Quando o Papa Luciani morreu, Óscar Arnulfo Romero – o arcebispo de San Salvador que foi assassinado no altar e agora é venerado como santo pelo povo de Deus – também celebrou uma missa em 3 de outubro, em memória do falecido pontífice. Com a brevidade de seu pontificado – disse Romero – João Paulo I tinha tido “apenas tempo para dar ao mundo a breve, mas densa resposta que Deus dá ao mundo de hoje”. Em tão pouco tempo, com a morte de dois Papas e duas eleições papais”, observou o Arcebispo mártir, “a atenção do mundo foi chamada a olhar “para o topo da hierarquia da Igreja Católica”, aquela hierarquia que é colocada “sobre os ombros dos homens frágeis”, mas que é chamada a ser “o canal através do qual a Igreja é guiada e governada” e um “sinal sacramental” da “graça que é dada aos homens”. É o mistério do que Santo Inácio de Loyola chama de “Nossa Santa Mãe Igreja Hierárquica”. Na Igreja, a hierarquia não é uma entidade isolada e autossuficiente.
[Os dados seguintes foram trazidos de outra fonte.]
(* ===== verification/Db.v ===== *)
(** * The in-memory table ([crates/storage/src/db.rs])

    [Db] is a hash map from keys to [Arc<[u8]>] values.  A GET clones the [Arc]
    into its response, so the table and pending responses share allocations,
    and [put] overwrites a value in place exactly when the table is the only
    holder.  The model keeps that sharing explicit: the table maps keys to
    locations, and the [Arc] allocations carry their strong counts.

    [KvStore]/[KvLaws] is the interface the other components are verified
    against: a finite map of byte strings.  The theorems about [Db] discharge
    it ([Db_laws]). *)

From S2P Require Import Prelude.
From stdpp Require Import gmultiset fin_maps.

(** ** The interface: what the table promises its clients *)

Class KvStore (S : Type) := {
  kv_new : S;
  kv_len : S -> Z;
  kv_get : S -> bytes -> option bytes * S;
  kv_put : S -> bytes -> bytes -> S;
  kv_insert_raw : S -> bytes -> bytes -> S;
  kv_iter : S -> list (bytes * bytes);
}.

(** The state is well formed and its content is a finite map; the operations
    read and update that map, and iteration visits every entry once, in an
    unspecified order. *)
Class KvLaws (S : Type) `{KvStore S} := {
  kv_wf : S -> Prop;
  kv_view : S -> gmap bytes bytes;
  kv_new_wf : kv_wf kv_new;
  kv_new_view : kv_view kv_new = ∅;
  kv_len_view s : kv_wf s -> kv_len s = Z.of_nat (size (kv_view s));
  kv_get_wf s k : kv_wf s -> kv_wf (kv_get s k).2;
  kv_get_fst s k : kv_wf s -> (kv_get s k).1 = kv_view s !! k;
  kv_get_view s k : kv_wf s -> kv_view (kv_get s k).2 = kv_view s;
  kv_put_wf s k v : kv_wf s -> kv_wf (kv_put s k v);
  kv_put_view s k v : kv_wf s -> kv_view (kv_put s k v) = <[k := v]> (kv_view s);
  kv_insert_raw_wf s k v : kv_wf s -> kv_wf (kv_insert_raw s k v);
  kv_insert_raw_view s k v : kv_wf s -> kv_view (kv_insert_raw s k v) = <[k := v]> (kv_view s);
  kv_iter_view s : kv_wf s -> kv_iter s ≡ₚ map_to_list (kv_view s);
}.

Create HintDb kv.
#[export] Hint Resolve kv_new_wf kv_get_wf kv_put_wf kv_insert_raw_wf : kv.

Module db.

(** ** [Arc<[u8]>] allocations *)

Record ArcInner := mk_arc { data : bytes; strong : nat }.

(** The table, and the [Arc] allocations it shares with responses. *)
Record Db := mk_db {
  db_map : gmap bytes N;
  arcs : gmap N ArcInner;
  next_loc : N;
}.

(** [Arc::from(v)] *)
Definition arc_from (s : Db) (v : bytes) : N * Db :=
  (next_loc s,
   mk_db (db_map s) (<[next_loc s := mk_arc v 1]> (arcs s)) (N.succ (next_loc s))).

(** [Arc::clone] *)
Definition arc_clone (s : Db) (l : N) : Db :=
  mk_db (db_map s) (alter (fun c => mk_arc (data c) (S (strong c))) l (arcs s)) (next_loc s).

(** Dropping one handle; the last one frees the allocation. *)
Definition arc_drop (s : Db) (l : N) : Db :=
  match arcs s !! l with
  | Some c =>
      match strong c with
      | S (S n) => mk_db (db_map s) (<[l := mk_arc (data c) (S n)]> (arcs s)) (next_loc s)
      | _ => mk_db (db_map s) (delete l (arcs s)) (next_loc s)
      end
  | None => s
  end.

(** [Arc::get_mut] succeeds for a unique handle; the buffer is overwritten. *)
Definition arc_write (s : Db) (l : N) (v : bytes) : Db :=
  mk_db (db_map s) (<[l := mk_arc v 1]> (arcs s)) (next_loc s).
Ela está dentro de um povo reunido por Deus “ao serviço do Reino e do mundo inteiro” – como salientava Dom Romero – porque a Igreja “não é um fim em si mesma, muito menos a hierarquia: a hierarquia é para a Igreja, e a Igreja é para o mundo”. Naquela circunstância, na circunstância da morte de João Paulo I – observava ainda o santo mártir – foi fácil reconhecer que a Igreja não é construída pelo Papa nem pelos bispos: o Sucessor de Pedro é “a pedra de consistência” sobre a qual assume a unidade a Igreja que o próprio Cristo constrói, com o dom de Sua graça. E se as portas do inferno e da morte não prevalecerão, isto não acontece por causa dos “ombros frágeis” do Papa, mas porque o Papa “é sustentado por Aquele que é a vida eterna, o imortal, o santo, o divino: Jesus Cristo, nosso Senhor”. E este é o mistério que também transparece na história e nos ensinamentos de João Paulo I.